Bild: Gefangen zwischen Weltläufigkeit und Nationalismus
Ich habe das Gefühl, seit dem 24. Juni vergangenen Jahres auf einer langen
emotionalen Reise gewesen zu sein.
An jenem Morgen nach dem Brexit-Referendum stand ich früh auf. Kaffee,
Internet, Fernsehen in meinem Berliner Wohnzimmer. Innerhalb von Minuten
war klar, dass das Unmögliche geschehen war. Und dass ich auf der
Verliererseite stand.
Um ehrlich zu sein, schien es für mich und die Freunde, die ich eingeladen
hatte, um eine, wie wir gehofft hatten, Siegesfrühstücks-Wahlparty zu
feiern, eine offensichtliche Erklärung für das Brexit-Votum zu geben:
uninformierte Menschen – ganz anders als wir selbst – hatten für die
Isolation gestimmt. In den darauffolgenden Tagen fühlte ich mich entfremdet
von einem Land, das ich nicht länger verstand. Ich war geschockt, als die
ersten Berichte von rassistischen Beleidigungen und Angriffen auf Ausländer
kamen. Ich habe die Petition für ein zweites Referendum unterstützt. Aber
im Grunde war ich mutlos. Es würde keinen Unterschied machen. Es war schon
passiert. Deshalb suchte ich nach etwas Positivem, auf das ich mich
konzentrieren konnte.
Spulen wir vor auf den 8. Januar diesen Jahres. Ein Sonntagabend, wieder
eine Party in meinem Berliner Wohnzimmer. Dieses Mal gab es eine Art Sieg
zu feiern – mich als neuen deutschen Staatsbürger.
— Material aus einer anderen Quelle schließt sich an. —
(** Over a static store the chunks 0 to [k] are its first
    [(k + 1) * chunk_size] records. *)
Lemma static_sweep_interrupted select_query event_producer
    chunk_size interrupt cfg hosts k fuel w :
  (forall q, select_query q = inr hosts) ->
  0 < chunk_size ->
  sink_returns event_producer -> policy = inr cfg ->
  (forall j, j < k -> interrupt (polls w + j) = false) ->
  interrupt (polls w + k) = true ->
  k * chunk_size < length hosts ->
  k < fuel ->
  exists tr w',
    synchronize_hosts select_query event_producer chunk_size interrupt fuel w =
      (tr, w', Returned tt) /\
    outcomes tr = map outcome_of (take ((k + 1) * chunk_size) hosts) /\
    visited tr = map id (take ((k + 1) * chunk_size) hosts).
Proof.
  intros Hstatic Hpos Hsink Hpol Hbefore Hstop Hlong Hfuel.
  destruct (synchronize_hosts_swept select_query event_producer chunk_size
              interrupt cfg fuel w (store_available_static _ _ Hstatic)
              Hsink Hpol) as (tr & w' & Hrun & Hrec).
  rewrite (swept_interrupted _ _ _ k fuel _ _ 0 Hbefore Hstop
             (chunks_found_static _ _ _ Hstatic Hpos k _ 0 Hlong) Hfuel)
    in Hrun, Hrec.
  rewrite (chunks_read_static _ _ _ Hstatic) in Hrec.
  exists tr, w'. split; [exact Hrun|].
  rewrite <- (outcomes_record_actions tr), <- (visited_record_actions tr), Hrec.
  cbn [fst]. replace (S k) with (k + 1) by lia.
  rewrite outcomes_chunk, visited_chunk. split; reflexivity.
Qed.

(** C9.  An interrupt that answers [True] from the start does not prevent
    the first chunk of a non-empty store from being processed in full: its
    records are dispatched, counted and yielded, and the interrupt is
    polled for the first time after them. *)
Theorem synchronize_hosts_first_chunk select_query event_producer chunk_size
    interrupt cfg fuel w rows0 rows1 rows2 :
  select_query (queries w) = inr rows0 ->
  select_query (S (queries w)) = inr rows1 ->
  select_query (S (S (queries w))) = inr rows2 ->
  rows1 <> [] ->
  0 < chunk_size ->
  sink_returns event_producer -> policy = inr cfg ->
  (forall p, interrupt p = true) ->
  let chunk := take chunk_size rows2 in
  let tr :=
    [ACount (inr (length rows0));
     APrint ("Total number: " +:+ pretty (length rows0));
     AChunkCount 0 chunk_size (inr (length (take chunk_size rows1)));
     AChunkRead 0 chunk_size (inr chunk)] ++
    chunk_actions event_producer cfg (dispatches w) chunk ++
    [AInterrupt true] in
  synchronize_hosts select_query event_producer chunk_size interrupt
      (S fuel) w =
    (tr,
     next_poll (advance (live_count chunk)
                  (next_query (next_query (next_query w)))),
     Returned tt) /\
  outcomes tr = map outcome_of chunk /\
  increments tr = live_count chunk /\
  length (sink_replies tr) = live_count chunk.
Proof.
  intros Hq0 Hq1 Hq2 Hne Hpos Hsink Hpol Hint chunk tr.
  split.
  - rewrite (synchronize_hosts_run _ _ _ _ _ _ rows0 Hq0).
    pose proof (sweep_step select_query event_producer chunk_size interrupt
                  cfg fuel 0 (next_query w) rows1 rows2 Hsink Hpol Hq1
                  (window_cons 0 _ _ Hpos Hne) Hq2) as Hstep.
    cbv zeta in Hstep. rewrite Hint in Hstep. rewrite Hstep. reflexivity.
  - subst tr. rewrite outcomes_app, increments_app, sink_replies_app.
    rewrite outcomes_app, increments_app, sink_replies_app.
    rewrite outcomes_chunk, increments_chunk, !length_app, sink_replies_chunk.
    simpl. rewrite app_nil_r, !Nat.add_0_r. repeat split.
Qed.

(** ** Chunk size zero *)

(** C10.  With [chunk_size = 0] the first window is empty whatever the
    store holds, so the [while] condition is falsy at once: the generator
    returns without yielding anything. *)
Theorem synchronize_hosts_chunk_size_0 select_query event_producer interrupt
    fuel w rows rows' :
  select_query (queries w) = inr rows ->
  select_query (S (queries w)) = inr rows' ->
  let tr :=
    [ACount (inr (length rows));
     APrint ("Total number: " +:+ pretty (length rows));
     AChunkCount 0 0 (inr 0)] in
  synchronize_hosts select_query event_producer 0 interrupt (S fuel) w =
    (tr, next_query (next_query w), Returned tt) /\
  outcomes tr = [].
Proof.
  intros Hq Hq' tr. split; [|reflexivity].
  rewrite (synchronize_hosts_run _ _ _ _ _ _ rows Hq).
  rewrite (sweep_end _ _ _ _ _ _ (next_query w) rows' Hq'); reflexivity.
Qed.

(** ** Concurrent deletion *)


(** ** Properties of every run *)

(** A property of runs that holds of the empty run and is kept by
    sequencing holds of the whole generator once it holds of each call the
    generator makes. *)
Section Discipline.

Variable P : World -> list action -> World -> completion unit -> Prop.

Hypothesis P_nil : forall w c, P w [] w c.
Hypothesis P_seq : forall w t1 w1 t2 w2 c,
  P w t1 w1 (Returned tt) -> P w1 t2 w2 c -> P w (t1 ++ t2) w2 c.

Lemma respects_ret {A} (a : A) : respects P (mret a).
Proof. intros w tr w' c [= <- <- <-]. apply P_nil. Qed.

Lemma respects_bind {A B} (m : Gen A) (k : A -> Gen B) :
  respects P m -> (forall a, respects P (k a)) -> respects P (m ≫= k).
Proof.
  intros Hm Hk w tr w' c. unfold mbind, Gen_bind, bind.
  destruct (m w) as [[t1 w1] c1] eqn:Em. specialize (Hm _ _ _ _ Em).
  destruct c1 as [a|e|].
  - destruct (k a w1) as [[t2 w2] c2] eqn:Ek. intros [= <- <- <-].
    apply (P_seq _ _ w1); [exact Hm | exact (Hk _ _ _ _ _ Ek)].
  - intros [= <- <- <-]. exact Hm.
  - intros [= <- <- <-]. exact Hm.
Qed.

Variable select_query : nat -> exn + list Host.
Variable event_producer :
  nat -> string -> string -> Headers -> Topic -> bool -> sink_reply.
Variable chunk_size : nat.
Variable interrupt : nat -> bool.

Hypothesis P_count : respects P (count select_query).
Hypothesis P_print : forall s, respects P (print s).
Hypothesis P_chunk_count :
  forall start, respects P (chunk_count select_query start chunk_size).
Hypothesis P_chunk_read :
  forall start, respects P (chunk_read select_query start chunk_size).
Hypothesis P_sync_host : forall host, respects P (sync_host event_producer host).
Hypothesis P_poll : respects P (poll_interrupt interrupt).

Lemma respects_for_hosts hosts : respects P (for_hosts event_producer hosts).
Proof.
  induction hosts as [|host rest IH].
  - apply (respects_ret tt).
  - rewrite for_hosts_cons. apply respects_bind; [apply P_sync_host|].
    intros _. exact IH.
Qed.

Lemma respects_sweep fuel start :
  respects P (sweep select_query event_producer chunk_size interrupt fuel start).
Proof.
  revert start. induction fuel as [|fuel IH]; intros start.
  - intros w tr w' c [= <- <- <-]. apply P_nil.
  - rewrite sweep_S. apply respects_bind; [apply P_chunk_count|].
    intros n. destruct (n =? 0)%nat; [apply (respects_ret tt)|].
    apply respects_bind; [apply P_chunk_read|]. intros host_list.
    apply respects_bind; [apply respects_for_hosts|]. intros _.
    apply respects_bind; [apply P_poll|]. intros [|].
    + apply (respects_ret tt).
    + apply IH.
Qed.

Lemma respects_synchronize_hosts fuel :
  respects P (synchronize_hosts select_query event_producer chunk_size
              interrupt fuel).
Proof.
  unfold synchronize_hosts. apply respects_bind; [apply P_count|].
  intros total. apply respects_bind; [apply P_print|]. intros _.
  apply respects_sweep.
Qed.

End Discipline.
Nachdem ich meine
Urkunde am Schöneberger Rathaus abgeholt hatte, kamen Freunde mit
Spreewaldgurken und Nürnberger Würstchen. Wir spielten deutsche Musik,
tranken deutsches Bier und lachten über Fragen, die ich beim
Einbürgerungstest zu beantworten hatte.
## Die Wehrmacht als Beweis
Ein Teil des Sieges bestand darin, dass die Einbürgerung innerhalb von
sechs Monaten und relativ schmerzlos über die Bühne ging. Das einzige
wirkliche Problem war ein Formular über die Herkunft meiner deutschen Frau,
das ich ausfüllen sollte. Detaillierte Angaben über ihre Eltern und
Großeltern! „Hat Ihr Großvater in der Wehrmacht gekämpft?“ Hat er, aber …
für einen Unterschied macht das? Wir beschwerten uns im Rathaus. Die
Antwort: Der Wehrdienst des Großvaters sei „Beweis“ für die Nationalität
meiner Frau. Ich frage mich: Warum reicht nicht ihre Geburtsurkunde?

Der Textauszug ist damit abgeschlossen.